Originally Posted by
danbu1
I have been an entrepreneur for over 20 years. I learned everything through trial and error. I am about to share with everyone the most important thing that I have learned throughout the years.
I started my company from scratch with $10K. I now gross about $1.5M which would have been over $2M by now if it wasn't for the recession we are in. Ofcourse I am not a young entrepreneur anymore. I am 41 years old. It took me over 10 years to build this company.
Okay, why am I telling you all of this? I realized something very important that could have saved me so much time and money. I don't want young entrepreneurs to make the same mistakes I made. I could have built my company in half the time had I focus my efforts properly.
What did I learn? I started the business with the false assumption that good products and services will automatically bring in clients. In my strong oppinion, this is not true for startups. Most of you have already learned this and many will eventually will learn it. It is all in the marketing strategy. So if you don't want to make the same mistakes I made, spend less time on operations and most of your time on marketing.
You need to stop focusing on your products and services. Don't get me wrong, you need a good product or service that you are selling but it is not what makes or breaks the deal. You need to focus 80% of your efforts on how you are going to achieve the business.

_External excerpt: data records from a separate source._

Lemma getNext5MinMark_after tz now : now < getNext5MinMark tz now.
Proof.
  rewrite getNext5MinMark_closed.
  pose proof (Z.mod_pos_bound (now / 60000 + tz) 5 ltac:(lia)).
  pose proof (Z.div_mod now 60000 ltac:(lia)).
  pose proof (Z.mod_pos_bound now 60000 ltac:(lia)).
  lia.
Qed.

Lemma getNext5MinMark_boundary tz now : fiveMinuteBoundary tz (getNext5MinMark tz now).
Proof.
  unfold fiveMinuteBoundary. rewrite getMinutes_mod_5, getNext5MinMark_closed.
  set (m := now / 60000). split.
  - rewrite Z.mul_comm. apply Z_mod_mult.
  - rewrite (Z.mul_comm 60000), Z_div_mult by lia.
    pose proof (Z.div_mod (m + tz) 5 ltac:(lia)) as Hdm.
    replace (m + 5 - (m + tz) mod 5 + tz) with ((1 + (m + tz) / 5) * 5) by lia.
    apply Z_mod_mult.
Qed.

Lemma getNext5MinMark_least tz now b :
  fiveMinuteBoundary tz b -> now < b -> getNext5MinMark tz now <= b.
Proof.
  unfold fiveMinuteBoundary. rewrite getMinutes_mod_5, getNext5MinMark_closed.
  intros [Hsec Hmin] Hlt.
  pose proof (Z.div_mod b 60000 ltac:(lia)) as Hb.
  pose proof (Z.div_mod now 60000 ltac:(lia)) as Hn.
  pose proof (Z.mod_pos_bound now 60000 ltac:(lia)) as Hnr.
  pose proof (Z.div_mod (b / 60000 + tz) 5 ltac:(lia)) as Hbq.
  pose proof (Z.div_mod (now / 60000 + tz) 5 ltac:(lia)) as Hnq.
  pose proof (Z.mod_pos_bound (now / 60000 + tz) 5 ltac:(lia)) as Hnqr.
  lia.
Qed.

Lemma getNext5MinMark_on_boundary tz now :
  fiveMinuteBoundary tz now -> getNext5MinMark tz now = now + 300000.
Proof.
  unfold fiveMinuteBoundary. rewrite getMinutes_mod_5, getNext5MinMark_closed.
  intros [Hsec Hmin]. rewrite Hmin.
  pose proof (Z.div_mod now 60000 ltac:(lia)). lia.
Qed.

Lemma getCachedData_fresh tz now data st t :
  t <= getNext5MinMark tz now ->
  getCachedData t (setCachedData tz now data st) =
  (Some data, setCachedData tz now data st).
Proof.
  intros Ht. unfold getCachedData. simpl.
  destruct (decide _); [lia | reflexivity].
Qed.

Lemma getCachedData_expired tz now data st t :
  getNext5MinMark tz now < t ->
  getCachedData t (setCachedData tz now data st) =
  (None, removeWeatherCache (setCachedData tz now data st)).
Proof.
  intros Ht. unfold getCachedData. simpl.
  destruct (decide _); [reflexivity | lia].
Qed.
End TimeAlignedCache.

(** C5: a put stores the snapshot with an expiry that is the next five-minute
    wall-clock boundary strictly after the time of the put (seconds and
    milliseconds zero; a put at 10:02:30 expires at 10:05:00, a put on a
    boundary expires five minutes later); a get returns the snapshot while the
    clock is at most the expiry, and returns nothing and evicts the entry once
    the clock is past it. *)
Theorem cache_expiry_next_boundary :
  forall (tz now : Z) (data : WeatherData) (st : LocalStorage),
    let expiry := WeatherService.getNext5MinMark tz now in
    let st' := WeatherService.setCachedData tz now data st in
    weatherDataCache st' = Some (Item expiry data) /\
    (now < expiry)%Z /\
    fiveMinuteBoundary tz expiry /\
    (forall b, fiveMinuteBoundary tz b -> (now < b)%Z -> (expiry <= b)%Z) /\
    (fiveMinuteBoundary tz now -> expiry = (now + 5 * 60 * 1000)%Z) /\
    WeatherService.getNext5MinMark tz (wallClock tz 10 2 30 0) = wallClock tz 10 5 0 0 /\
    (forall t, (t <= expiry)%Z -> WeatherService.getCachedData t st' = (Some data, st')) /\
    (forall t, (expiry < t)%Z ->
       WeatherService.getCachedData t st' = (None, WeatherService.removeWeatherCache st') /\
       weatherDataCache (WeatherService.removeWeatherCache st') = None).
Proof.
  intros tz now data st expiry st'. subst expiry st'.
  split; [reflexivity|].
  split; [apply getNext5MinMark_after|].
  split; [apply getNext5MinMark_boundary|].
  split; [intros b; apply getNext5MinMark_least|].
  split; [intros Hb; rewrite getNext5MinMark_on_boundary by assumption; lia|].
  split.
  { rewrite getNext5MinMark_closed. unfold wallClock.
    replace ((((10 * 60 + 2 - tz) * 60 + 30) * 1000 + 0) / 60000)%Z
      with (602 - tz)%Z
      by (apply (Z.div_unique _ _ _ 30000); lia).
    replace (602 - tz + tz)%Z with (2 + 120 * 5)%Z by lia.
    rewrite Z_mod_plus_full. change (2 mod 5)%Z with 2%Z. lia. }
  split; [intros t; apply getCachedData_fresh|].
  intros t Ht. split; [now apply getCachedData_expired | reflexivity].
Qed.

(** The specification's example in Singapore's zone (UTC+8): a put at 10:02:30
    expires at 10:05:00, a get at 10:04:59 returns the entry and a get at
    10:05:01 returns nothing and evicts. *)
Lemma cache_expiry_next_boundary_witness :
  let st' := WeatherService.setCachedData 480 (wallClock 480 10 2 30 0)
               drySnapshot emptyStorage in
  WeatherService.getCachedData (wallClock 480 10 4 59 0) st' = (Some drySnapshot, st') /\
  fst (WeatherService.getCachedData (wallClock 480 10 5 1 0) st') = None /\
  weatherDataCache (snd (WeatherService.getCachedData (wallClock 480 10 5 1 0) st')) = None.
Proof.
  destruct (cache_expiry_next_boundary 480 (wallClock 480 10 2 30 0)
              drySnapshot emptyStorage)
    as (_ & _ & _ & _ & _ & Hex & Hfresh & Hexpired).
  rewrite Hex in Hfresh, Hexpired.
  split; [apply Hfresh; vm_compute; discriminate|].
  destruct (Hexpired (wallClock 480 10 5 1 0)) as [Hget Hslot];
    [vm_compute; reflexivity|].
  rewrite Hget. split; [reflexivity | exact Hslot].
Defined.

(** ** Arithmetic of [%] and [Math.round] *)

Section NumberFacts.
Local Open Scope R_scope.

Lemma div_nonneg (a b : R) : 0 <= a -> 0 < b -> 0 <= a / b.
Proof.
  intros Ha Hb. unfold Rdiv. apply Rmult_le_pos; [assumption|].
  left. now apply Rinv_0_lt_compat.
Qed.

Lemma Zfloor_shift (x : R) (n : Z) : Zfloor (x - IZR n) = (Zfloor x - n)%Z.
Proof.
  apply Zfloor_eq. rewrite minus_IZR.
  pose proof (Zfloor_bound x). lra.
Qed.

Lemma trunc_nonneg (x : R) : 0 <= x -> Js.trunc x = Zfloor x /\ (0 <= Zfloor x)%Z.
Proof.
  intros Hx. unfold Js.trunc. destruct (decide _); [|contradiction].
  split; [reflexivity|]. now apply (Zfloor_lub 0).
Qed.

(** For a non-negative dividend and a positive divisor, [%] leaves the
    fractional part of the quotient: the remainder lies in [[0, b)]. *)
Lemma rem_nonneg (a b : R) :
  0 <= a -> 0 < b ->
  let q := Zfloor (a / b) in
  Js.rem a b = a - b * IZR q /\ (0 <= q)%Z /\ 0 <= a - b * IZR q < b.
Proof.
  intros Ha Hb q. unfold Js.rem.
  assert (Hq : 0 <= a / b) by (apply div_nonneg; assumption).
  destruct (trunc_nonneg _ Hq) as [-> Hq0].
  split; [reflexivity|]. split; [exact Hq0|].
  pose proof (Zfloor_bound (a / b)) as [Hlo Hhi]. fold q in Hlo, Hhi.
  assert (Hab : a = b * (a / b)) by (field; lra).
  split.
  - apply (Rmult_le_compat_l b) in Hlo; lra.
  - apply (Rmult_lt_compat_l b) in Hhi; lra.
Qed.

Lemma rem_small (a b : R) : 0 <= a < b -> Js.rem a b = a.
Proof.
  intros [Ha Hab].
  destruct (rem_nonneg a b Ha ltac:(lra)) as (-> & _ & _).
  replace (Zfloor (a / b)) with 0%Z; [lra|].
  symmetry. apply Zfloor_eq. simpl.
  split.
  - apply div_nonneg; lra.
  - apply (Rmult_lt_reg_r b); [lra|]. unfold Rdiv. rewrite Rmult_assoc, Rinv_l; lra.
Qed.
End NumberFacts.

(** ** Wind vectors *)

(** C6: ten knots from 90 degrees become a vector of magnitude 18.52 km/h
    travelling toward 270 degrees, with [velocityX = 0] and
    [velocityY = -18.52]; over the reals these values are exact, so they hold
    within every tolerance. *)
Theorem convertToWindVector_from_east :
  let v := WeatherService.convertToWindVector 10 90 in
  (magnitude v = 18.52 /\ directionDeg v = 270 /\
   velocityX v = 0 /\ velocityY v = -18.52)%R.
Proof.
  unfold WeatherService.convertToWindVector. simpl.
  replace (90 + 180)%R with 270%R by lra.
  rewrite (rem_small 270 360) by lra.
  replace (270 * (PI / 180))%R with (3 * (PI / 2))%R by lra.
  rewrite cos_3PI2, sin_3PI2.
  repeat split; lra.
Qed.

(** ** Cardinal directions *)

Section Cardinal.
Import Location.
Local Open Scope R_scope.

Lemma round_bounds (x : R) (lo hi : Z) :
  IZR lo - 1 / 2 <= x -> x < IZR hi + 1 / 2 -> (lo <= Js.round x <= hi)%Z.
Proof.
  intros Hlo Hhi. unfold Js.round.
  pose proof (Zfloor_bound (x + 1 / 2)) as [Hb1 Hb2].
  split.
  - apply Zfloor_lub. lra.
  - apply Z.lt_succ_r. apply lt_IZR. rewrite succ_IZR. lra.
Qed.

(** The index computed by the code, for a non-negative angle: rounding after
    [% 360] differs from rounding the angle itself by a multiple of 16. *)
Lemma cardinal_index (deg : R) :
  0 <= deg ->
  let index := Z.rem (Js.round (Js.rem deg 360 / 22.5)) 16 in
  (0 <= index < 16)%Z /\ index = (Js.round (deg / 22.5) mod 16)%Z.
Proof.
  intros Hdeg index. subst index.
  destruct (rem_nonneg deg 360 Hdeg ltac:(lra)) as (Hrem & Hq & Hr).
  set (q := Zfloor (deg / 360)) in *. rewrite Hrem.
  assert (Hshift : Js.round ((deg - 360 * IZR q) / 22.5)
                   = (Js.round (deg / 22.5) - 16 * q)%Z).
  { unfold Js.round. rewrite <- Zfloor_shift. f_equal.
    rewrite mult_IZR. lra. }
  pose proof (round_bounds ((deg - 360 * IZR q) / 22.5) 0 16
                ltac:(simpl; lra) ltac:(simpl; lra)) as Hk.
  rewrite Z.rem_mod_nonneg by lia.
  split; [apply Z.mod_pos_bound; lia|].
  rewrite Hshift.
  replace (Js.round (deg / 22.5) - 16 * q)%Z
    with (Js.round (deg / 22.5) + (- q) * 16)%Z by lia.
  apply Z_mod_plus_full.
Qed.

Lemma directions_total (i : Z) :
  (0 <= i < 16)%Z -> exists label, Js.index directions i = Some label /\ label ∈ directions.
Proof.
  intros Hi. unfold Js.index. destruct (decide _); [|lia].
  destruct (directions !! Z.to_nat i) as [label|] eqn:Hlookup.
  - exists label. split; [reflexivity|]. eapply list_elem_of_lookup_2, Hlookup.
  - apply lookup_ge_None in Hlookup. simpl in Hlookup. lia.
Qed.

Lemma convertDegreesToCardinal_0 : convertDegreesToCardinal 0 = Some "N".
Proof.
  unfold convertDegreesToCardinal. rewrite (rem_small 0 360) by lra.
  replace (Js.round (0 / 22.5)) with 0%Z; [reflexivity|].
  symmetry. apply Zfloor_eq. simpl. lra.
Qed.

Now the real challenge, what should be my marketing strategy? Here are three questions I use to build my marketing strategy:
1) who eventually buys from me?
2) who has the influence on that buyer?
3) what does this person need?
I broke the $1M mark in 2005. There was no way for me to have done that if it wasn't for addressing these questions. Before that, I was spinning my wheels with advertisements, salaried sales personnel, independent sales, sponsored events, you name it, I did it. Now I focus all my efforts on addressing question #(3) which is what does this person really need? And the referral automatically comes my way. I compete with national companies quite easily now.
I should note, I am in the medical industry so not sure if this is true for all industry but it is the only solution I could come up with for my small business.
Hope this sparks some ideas and eventually help young entrepreneurs out.